### [TASK PROMPT]
Give back exactly the lines of the entries below from the line with "[int] division is" to the line with "Open Scope Z_scope.", inclusive, and only those.

[Opening SUPPLIED ENTRIES section]

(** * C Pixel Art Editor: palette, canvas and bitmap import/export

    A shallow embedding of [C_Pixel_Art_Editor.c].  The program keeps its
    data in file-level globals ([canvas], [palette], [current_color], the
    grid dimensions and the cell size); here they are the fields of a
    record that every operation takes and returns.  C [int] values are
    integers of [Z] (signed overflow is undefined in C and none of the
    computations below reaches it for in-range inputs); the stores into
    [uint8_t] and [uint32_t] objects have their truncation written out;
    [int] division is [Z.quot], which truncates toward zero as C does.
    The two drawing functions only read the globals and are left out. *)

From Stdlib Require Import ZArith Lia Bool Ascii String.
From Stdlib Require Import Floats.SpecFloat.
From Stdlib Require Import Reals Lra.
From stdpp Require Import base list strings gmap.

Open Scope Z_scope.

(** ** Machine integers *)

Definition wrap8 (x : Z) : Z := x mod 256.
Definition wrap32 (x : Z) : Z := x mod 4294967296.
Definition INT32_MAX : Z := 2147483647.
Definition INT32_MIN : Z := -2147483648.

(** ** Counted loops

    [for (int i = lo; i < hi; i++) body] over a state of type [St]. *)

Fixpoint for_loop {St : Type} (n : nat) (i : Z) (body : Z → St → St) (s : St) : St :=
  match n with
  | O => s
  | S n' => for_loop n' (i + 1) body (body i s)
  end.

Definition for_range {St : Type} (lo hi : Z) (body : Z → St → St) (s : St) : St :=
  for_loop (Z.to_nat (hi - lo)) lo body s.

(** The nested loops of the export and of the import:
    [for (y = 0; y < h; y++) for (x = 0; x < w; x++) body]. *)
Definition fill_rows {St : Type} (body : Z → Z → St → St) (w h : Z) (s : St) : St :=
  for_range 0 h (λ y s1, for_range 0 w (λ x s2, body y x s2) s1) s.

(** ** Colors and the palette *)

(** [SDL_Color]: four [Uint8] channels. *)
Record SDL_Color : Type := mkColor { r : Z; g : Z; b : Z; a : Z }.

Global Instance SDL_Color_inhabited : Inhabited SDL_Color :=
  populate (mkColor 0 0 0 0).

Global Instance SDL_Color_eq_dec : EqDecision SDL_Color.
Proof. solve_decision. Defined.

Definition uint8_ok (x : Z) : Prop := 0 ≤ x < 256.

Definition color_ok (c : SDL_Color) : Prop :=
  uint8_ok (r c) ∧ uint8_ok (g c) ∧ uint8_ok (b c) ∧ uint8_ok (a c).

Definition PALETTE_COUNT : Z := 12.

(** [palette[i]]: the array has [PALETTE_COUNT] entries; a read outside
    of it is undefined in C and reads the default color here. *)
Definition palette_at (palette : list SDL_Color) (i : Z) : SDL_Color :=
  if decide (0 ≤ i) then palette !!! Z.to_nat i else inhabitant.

[Closing SUPPLIED ENTRIES section]
[Opening SUPPLIED ENTRIES section]

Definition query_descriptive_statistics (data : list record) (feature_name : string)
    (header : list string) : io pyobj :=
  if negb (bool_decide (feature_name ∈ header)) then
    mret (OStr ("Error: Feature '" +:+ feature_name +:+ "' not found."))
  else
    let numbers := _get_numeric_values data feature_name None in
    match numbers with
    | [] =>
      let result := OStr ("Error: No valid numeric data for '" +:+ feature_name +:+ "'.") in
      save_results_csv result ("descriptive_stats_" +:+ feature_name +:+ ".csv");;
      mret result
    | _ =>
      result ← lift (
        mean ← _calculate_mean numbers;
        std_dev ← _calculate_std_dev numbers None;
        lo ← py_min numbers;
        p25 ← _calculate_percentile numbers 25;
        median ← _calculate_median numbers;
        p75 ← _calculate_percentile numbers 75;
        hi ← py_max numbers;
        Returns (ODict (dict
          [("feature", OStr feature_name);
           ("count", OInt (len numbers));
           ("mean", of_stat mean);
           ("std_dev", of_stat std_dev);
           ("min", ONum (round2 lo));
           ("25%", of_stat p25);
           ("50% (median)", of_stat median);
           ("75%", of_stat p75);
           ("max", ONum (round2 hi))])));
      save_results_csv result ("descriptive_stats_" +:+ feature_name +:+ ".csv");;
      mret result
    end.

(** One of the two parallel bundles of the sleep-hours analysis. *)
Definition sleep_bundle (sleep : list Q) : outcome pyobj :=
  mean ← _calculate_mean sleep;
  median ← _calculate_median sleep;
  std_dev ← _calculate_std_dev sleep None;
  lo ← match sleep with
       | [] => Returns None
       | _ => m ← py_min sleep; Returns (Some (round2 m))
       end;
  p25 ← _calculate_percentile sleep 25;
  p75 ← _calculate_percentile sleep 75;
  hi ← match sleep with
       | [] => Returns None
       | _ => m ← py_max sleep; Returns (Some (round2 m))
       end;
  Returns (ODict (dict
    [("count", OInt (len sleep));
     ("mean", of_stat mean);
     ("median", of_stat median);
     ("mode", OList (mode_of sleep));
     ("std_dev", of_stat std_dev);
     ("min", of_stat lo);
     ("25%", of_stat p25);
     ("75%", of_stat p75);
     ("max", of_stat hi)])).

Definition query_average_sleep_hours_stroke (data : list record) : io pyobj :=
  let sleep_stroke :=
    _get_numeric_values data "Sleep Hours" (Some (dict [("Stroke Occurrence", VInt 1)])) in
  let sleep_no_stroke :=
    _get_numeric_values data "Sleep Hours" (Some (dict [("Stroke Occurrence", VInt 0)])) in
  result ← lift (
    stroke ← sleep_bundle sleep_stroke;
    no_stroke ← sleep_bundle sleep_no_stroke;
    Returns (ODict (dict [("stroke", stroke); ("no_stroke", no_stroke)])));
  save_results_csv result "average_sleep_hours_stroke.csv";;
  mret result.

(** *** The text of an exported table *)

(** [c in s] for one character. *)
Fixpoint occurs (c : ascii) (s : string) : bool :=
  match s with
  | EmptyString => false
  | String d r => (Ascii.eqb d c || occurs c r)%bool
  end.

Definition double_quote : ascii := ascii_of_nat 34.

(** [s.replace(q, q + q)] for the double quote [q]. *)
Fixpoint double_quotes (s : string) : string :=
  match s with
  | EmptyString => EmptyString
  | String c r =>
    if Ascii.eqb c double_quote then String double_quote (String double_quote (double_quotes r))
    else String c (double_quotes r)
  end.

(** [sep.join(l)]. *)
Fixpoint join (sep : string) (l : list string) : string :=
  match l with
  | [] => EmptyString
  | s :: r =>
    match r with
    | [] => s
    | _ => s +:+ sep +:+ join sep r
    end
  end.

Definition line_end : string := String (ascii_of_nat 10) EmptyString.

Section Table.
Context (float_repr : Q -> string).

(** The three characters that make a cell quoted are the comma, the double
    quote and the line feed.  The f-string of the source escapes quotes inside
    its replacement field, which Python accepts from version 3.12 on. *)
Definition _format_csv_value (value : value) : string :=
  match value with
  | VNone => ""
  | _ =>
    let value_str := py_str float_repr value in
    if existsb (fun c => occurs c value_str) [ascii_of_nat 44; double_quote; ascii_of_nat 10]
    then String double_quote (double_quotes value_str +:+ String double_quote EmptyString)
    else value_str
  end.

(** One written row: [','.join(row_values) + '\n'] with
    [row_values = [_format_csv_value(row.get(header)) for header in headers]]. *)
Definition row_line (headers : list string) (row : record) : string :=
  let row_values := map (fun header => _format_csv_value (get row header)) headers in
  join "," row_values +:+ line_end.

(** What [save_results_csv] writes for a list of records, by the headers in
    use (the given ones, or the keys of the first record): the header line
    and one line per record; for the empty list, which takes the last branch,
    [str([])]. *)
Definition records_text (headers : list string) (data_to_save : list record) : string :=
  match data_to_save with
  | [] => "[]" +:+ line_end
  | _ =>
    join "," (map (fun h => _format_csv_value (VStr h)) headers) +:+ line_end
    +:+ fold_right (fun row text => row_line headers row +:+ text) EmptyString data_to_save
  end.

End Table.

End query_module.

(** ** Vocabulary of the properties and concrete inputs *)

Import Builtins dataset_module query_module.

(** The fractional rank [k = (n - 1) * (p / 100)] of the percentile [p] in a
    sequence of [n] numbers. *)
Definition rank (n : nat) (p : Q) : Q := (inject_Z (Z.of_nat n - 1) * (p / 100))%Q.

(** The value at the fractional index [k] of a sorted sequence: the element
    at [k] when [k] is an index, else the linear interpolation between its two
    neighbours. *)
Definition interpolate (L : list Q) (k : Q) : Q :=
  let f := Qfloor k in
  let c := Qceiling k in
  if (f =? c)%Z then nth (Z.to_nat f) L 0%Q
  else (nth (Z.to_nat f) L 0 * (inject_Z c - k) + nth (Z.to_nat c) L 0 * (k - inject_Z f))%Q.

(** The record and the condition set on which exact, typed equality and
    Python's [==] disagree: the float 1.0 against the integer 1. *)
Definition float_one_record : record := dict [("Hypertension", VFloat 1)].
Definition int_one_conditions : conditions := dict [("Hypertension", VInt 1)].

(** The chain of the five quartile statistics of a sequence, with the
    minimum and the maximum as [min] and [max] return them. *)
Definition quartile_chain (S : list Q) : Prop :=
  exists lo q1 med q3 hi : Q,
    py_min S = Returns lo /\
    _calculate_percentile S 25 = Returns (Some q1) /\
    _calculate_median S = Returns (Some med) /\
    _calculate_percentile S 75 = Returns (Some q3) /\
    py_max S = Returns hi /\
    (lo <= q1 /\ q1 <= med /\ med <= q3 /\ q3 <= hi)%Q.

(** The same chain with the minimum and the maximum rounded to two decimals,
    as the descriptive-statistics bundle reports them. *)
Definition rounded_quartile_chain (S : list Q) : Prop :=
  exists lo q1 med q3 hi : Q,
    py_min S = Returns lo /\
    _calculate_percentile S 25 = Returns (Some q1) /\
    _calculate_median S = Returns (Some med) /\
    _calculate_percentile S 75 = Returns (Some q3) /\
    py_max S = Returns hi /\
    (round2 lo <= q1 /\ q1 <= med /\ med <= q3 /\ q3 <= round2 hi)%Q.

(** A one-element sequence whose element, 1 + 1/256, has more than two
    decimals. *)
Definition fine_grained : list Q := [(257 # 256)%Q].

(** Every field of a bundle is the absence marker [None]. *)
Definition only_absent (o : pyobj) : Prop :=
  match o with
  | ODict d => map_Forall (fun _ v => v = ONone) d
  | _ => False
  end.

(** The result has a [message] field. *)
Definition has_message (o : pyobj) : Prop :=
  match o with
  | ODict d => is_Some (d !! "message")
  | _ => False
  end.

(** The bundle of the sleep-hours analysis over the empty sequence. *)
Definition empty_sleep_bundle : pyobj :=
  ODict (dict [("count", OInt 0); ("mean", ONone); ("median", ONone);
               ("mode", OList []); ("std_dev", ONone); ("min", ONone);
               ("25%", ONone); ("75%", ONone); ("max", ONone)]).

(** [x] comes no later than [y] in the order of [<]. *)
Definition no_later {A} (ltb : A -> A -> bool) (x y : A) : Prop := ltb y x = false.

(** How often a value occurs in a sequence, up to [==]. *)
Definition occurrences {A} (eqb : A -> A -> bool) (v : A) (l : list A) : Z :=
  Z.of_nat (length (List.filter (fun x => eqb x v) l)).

[Closing SUPPLIED ENTRIES section]

### [REPLY TO THE TASK]
    [int] division is [Z.quot], which truncates toward zero as C does.
    The two drawing functions only read the globals and are left out. *)

From Stdlib Require Import ZArith Lia Bool Ascii String.
From Stdlib Require Import Floats.SpecFloat.
From Stdlib Require Import Reals Lra.
From stdpp Require Import base list strings gmap.

Open Scope Z_scope.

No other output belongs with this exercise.